Vendredi, en fin d’après-midi, M. Widder, sa conjointe et leurs trois enfants de 8 ans, 4 ans et 3 mois sont chez eux, dans le secteur Mont-Bleu. On s’apprête à y faire du pop-corn et à regarder un film.
Dehors, la météo se déchaîne. L’un des enfants lui demande s’il s’agit d’une tornade. M. Widder répond que ce ne sont que les nuages qui font de drôles de choses. Mais voilà qu’il voit qu’une tornade se dirige tout droit vers eux.
Pas le temps...
« On n’a pas eu le temps de se cacher au sous-sol », explique-t-il dans son anglais natal.
« J’ai agrippé les enfants et ma blonde. Je les ai amenés à l’endroit le plus sécuritaire de l’appartement, là où il y a le moins de meubles et le plus de cadres de porte. On était dans un corridor au centre du logement. Je les ai mis par terre. »

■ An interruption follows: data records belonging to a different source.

(** * Streaming session manager of the retail sample client

    A shallow embedding of the Go client: the request signer (package
    [auth]), the wire types of the streaming protocol (package [models])
    and the dual-socket WebSocket session (package [client], type
    [WSClient]), followed by the properties the specification states
    about them.

    Conventions.
    - Go [string] and [[]byte] are [string] (sequences of bytes).
    - Go [int] and [int64] are [Z]; arithmetic that can overflow is
      wrapped explicitly with [wrap64].
    - Everything the program obtains from outside (the clock, the result
      of a dial, of a socket write, read or close) is an explicit
      argument of the operation that consumes it.
    - Library code that is not part of the repository (Ed25519, base64,
      [json.Unmarshal] into [WSMessage]) is an interface (a type class);
      the theorems hold for every implementation of it. *)

From Stdlib Require Import ZArith List String Ascii Bool Arith Lia.
From Stdlib Require Import DecimalString DecimalZ DecimalPos.
From Stdlib Require DecimalN DecimalFacts.
Import ListNotations.

Set Warnings "-register-all".

Local Open Scope list_scope.
Local Open Scope Z_scope.
Local Open Scope string_scope.

(* ================================================================== *)
(** ** Go runtime pieces *)

Module Go.

  (** The double quote and backslash characters. *)
Definition dquote : ascii := ascii_of_nat 34.
Definition bslash : ascii := ascii_of_nat 92.

  (** [quoted s] is [s] between two double quotes. *)
Definition quoted (s : string) : string :=
    String dquote (s ++ String dquote EmptyString).

  (** Two's-complement wrap-around of a 64-bit signed integer. *)
Definition wrap64 (z : Z) : Z := (z + 2 ^ 63) mod 2 ^ 64 - 2 ^ 63.

  (** [strconv.FormatInt(i, 10)] and the [%d] verb. *)
Definition FormatInt (i : Z) : string := NilZero.string_of_int (Z.to_int i).

  (** Go [error] values, by the way the program builds them. *)
Inductive error : Type :=
  | LibError (msg : string)
      (** an error produced by a library: dial, write, close *)
  | Errorf (msg : string)
      (** [fmt.Errorf(msg)] *)
  | ErrorfW (msg : string) (cause : error)
      (** [fmt.Errorf(msg + ": %w", cause)] *)
  | ErrorfV (msg : string) (errs : list error).
      (** [fmt.Errorf(msg + ": %v", errs)] *)

  (** A call either returns or panics. *)
Inductive outcome (A : Type) : Type :=
  | Returns (a : A)
  | Panics (msg : string).
Arguments Returns {A} a.
Arguments Panics {A} msg.

  (** A buffered channel of capacity [cap] holding [q], oldest first.
      [select { case ch <- v: default: }] never blocks: it enqueues when
      there is room and takes the default branch otherwise. *)
Definition try_send {A : Type} (cap : nat) (q : list A) (v : A)
    : list A * bool :=
    if (List.length q <? cap)%nat then ((q ++ [v])%list, true) else (q, false).

  (** The text is ASCII: every byte is below 0x80. *)
Fixpoint is_ascii (s : string) : bool :=
    match s with
    | EmptyString => true
    | String c r => (nat_of_ascii c <? 128)%nat && is_ascii r
    end.

End Go.

(* ================================================================== *)
(** ** JSON text *)

Module Json.

Inductive value : Type :=
  | JNull
  | JBool (b : bool)
  | JNum (n : Z)
  | JStr (s : string)
  | JArr (elems : list value)
  | JObj (members : list (string * value)).

  (** *** Encoding, as [json.Marshal] writes it (compact, HTML-safe) *)

Definition hex_digit (n : nat) : ascii :=
    match String.get n "0123456789abcdef" with
    | Some c => c
    | None => "0"%char
    end.

  (** [\u00XX] for the byte [c]. *)
Definition u00 (c : ascii) : string :=
    let n := nat_of_ascii c in
    String Go.bslash
      (String "u" (String "0" (String "0"
        (String (hex_digit (n / 16)) (String (hex_digit (n mod 16)) EmptyString))))).

  (** One byte of a string.  Bytes from 0x80 up are copied as they are,
      which is what [json.Marshal] does with well-formed UTF-8 other
      than U+2028 and U+2029; ill-formed bytes it replaces by [\ufffd].
      On ASCII text, which is what the identifiers of this client are,
      the two agree byte for byte. *)
Definition escape_char (c : ascii) : string :=
    if Ascii.eqb c Go.dquote then String Go.bslash (String Go.dquote EmptyString)
    else if Ascii.eqb c Go.bslash then String Go.bslash (String Go.bslash EmptyString)
    else if Ascii.eqb c (ascii_of_nat 10) then String Go.bslash "n"
    else if Ascii.eqb c (ascii_of_nat 13) then String Go.bslash "r"
    else if Ascii.eqb c (ascii_of_nat 9) then String Go.bslash "t"
    else if (nat_of_ascii c <? 32)%nat then u00 c
    else if Ascii.eqb c "<" || Ascii.eqb c ">" || Ascii.eqb c "&" then u00 c
    else String c EmptyString.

Mais voilà que la petite Ariana se met à courir vers sa chambre pour se cacher sous les couvertures du lit. Son père s’élance pour la suivre. Le toit et le mur s’envolent. M. Widder empoigne son avant-bras juste avant qu’elle ne parte aussi au vent.
Il tient alors la petite contre la force du vent qui la tire. La pluie rend sa poigne glissante. Juste au moment où il ne pense plus pouvoir tenir, l’intensité du vent chute.
« C’est incroyable qu’on soit tous sains et saufs. C’est un miracle. Un ange doit veiller sur nous », lance-t-il.
Trauma
« N’empêche qu’elle devra vivre avec ça toute sa vie », regrette le père. La nuit dernière, Ariana s’est réveillée plusieurs fois, lui demandant « est-ce que je vais m’envoler ? » déplore M. Widden.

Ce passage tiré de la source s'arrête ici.